Clinical RAG Pipeline — Parkinson's & Alzheimer's Literature

A Retrieval-Augmented Generation (RAG) system for clinical question-answering over neurodegenerative disease research literature. Built as a demonstration of applied clinical NLP skills for doctoral research in clinical data science.


Motivation

Clinical research teams working with large volumes of biomedical literature face significant challenges in retrieving disease specific evidence efficiently. Manually searching and synthesising hundreds of abstracts is time-consuming and prone to gaps.

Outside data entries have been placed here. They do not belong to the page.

(* ===== verification/Mkfs.v ===== *)
(** mkfs.c: the program that builds the image of the file system, on the host.

    The host is little-endian. [m_img] is the file fs.img, as its blocks; exit(1) and a failed
    assert() are the outcome [Panic]. What the host gives for a file is a parameter: open() fails
    or succeeds, and then read() returns a sequence of blocks of bytes. *)

From S2P Require Export Fs.

Open Scope Z_scope.
Open Scope kernel_scope.

Definition NINODES : Z := 200.

Definition nbitmap : Z := FSSIZE / (BSIZE * 8) + 1.
Definition ninodeblocks : Z := NINODES / IPB + 1.
Definition nlog : Z := LOGSIZE.
Definition nmeta : Z := 2 + nlog + ninodeblocks + nbitmap.
Definition nblocks : Z := FSSIZE - nmeta.

Definition zeroes : list Z := replicate (Z.to_nat BSIZE) 0.

Record mst := mkMst {
  m_img : list (list Z);
  m_sb : superblock;
  freeinode : Z;
  freeblock : Z;
}.

Definition set_img (v : list (list Z)) (s : mst) : mst := mkMst v (m_sb s) (freeinode s) (freeblock s).
Definition set_msb (v : superblock) (s : mst) : mst := mkMst (m_img s) v (freeinode s) (freeblock s).
Definition set_freeinode (v : Z) (s : mst) : mst := mkMst (m_img s) (m_sb s) v (freeblock s).
Definition set_freeblock (v : Z) (s : mst) : mst := mkMst (m_img s) (m_sb s) (freeinode s) v.

Definition xshort (x : Z) : Z := le_val [u8 x; u8 (Z.shiftr x 8)].
Definition xint (x : Z) : Z :=
  le_val [u8 x; u8 (Z.shiftr x 8); u8 (Z.shiftr x 16); u8 (Z.shiftr x 24)].

(** The block at the offset [sec * BSIZE] of the file. *)
Definition sector (sec : Z) : nat := Z.to_nat (u32 (sec * BSIZE) / BSIZE).

(** A write past the end of the file leaves a hole of zeros. *)
Definition wsect (sec : Z) (buf : list Z) : M mst unit := modify (fun s =>
  let n := sector sec in
  let img := m_img s ++ replicate (S n - length (m_img s)) zeroes in
  set_img (<[n := buf]> img) s).

Definition rsect (sec : Z) : M mst (list Z) := fun s =>
  match m_img s !! sector sec with
  | Some buf => Ret buf s
  | None => Panic "read"
  end.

This pipeline demonstrates how RAG architectures can support evidence-based clinical question answering directly relevant to clinical data science research in neurodegenerative diseases such as Parkinson's and Alzheimer's. It is designed with scalability in mind: the same architecture applies to patient level EHR text, discharge summaries, and structured clinical databases.


Architecture

PubMed API (Entrez)
        ↓
Abstract collection & cleaning (Biopython, Pandas)
        ↓
Text chunking (LangChain RecursiveCharacterTextSplitter)
chunk_size=400, chunk_overlap=50
        ↓
Clinical embedding (Bio_ClinicalBERT)
emilyalsentzer/Bio_ClinicalBERT
        ↓
Vector storage & retrieval (ChromaDB, cosine similarity)
        ↓
Grounded answer generation (Groq — LLaMA 3.1 8B)
        ↓
Cited, source-grounded clinical answer

Dataset

  • Source: PubMed via NCBI Entrez API (no proprietary data, fully reproducible)
  • Queries used for corpus construction:
    • Parkinson's disease machine learning biomarkers
    • Parkinson's disease electronic health records NLP
    • Parkinson's disease multimodal data deep learning
    • Alzheimer's disease clinical data harmonisation OMOP
  • Corpus size: 500+ unique abstracts after deduplication by PMID
  • Metadata retained: PMID, title, publication year, source query
  • No proprietary or patient-level data used — fully open and reproducible

Key Design Decisions

Embedding model: Bio_ClinicalBERT

emilyalsentzer/Bio_ClinicalBERT was chosen over general-purpose sentence transformers (e.g. all-MiniLM-L6-v2) because it was pre-trained on MIMIC-III clinical notes. This gives it substantially better semantic alignment with medical terminology, clinical abbreviations, and disease-specific language critical for meaningful retrieval over biomedical text.

Chunking strategy

RecursiveCharacterTextSplitter with chunk_size=400 and chunk_overlap=50 tokens. The overlap is deliberately set to preserve clinical context across sentence boundaries a sentence describing a biomarker finding may be semantically incomplete without the preceding sentence establishing the patient cohort.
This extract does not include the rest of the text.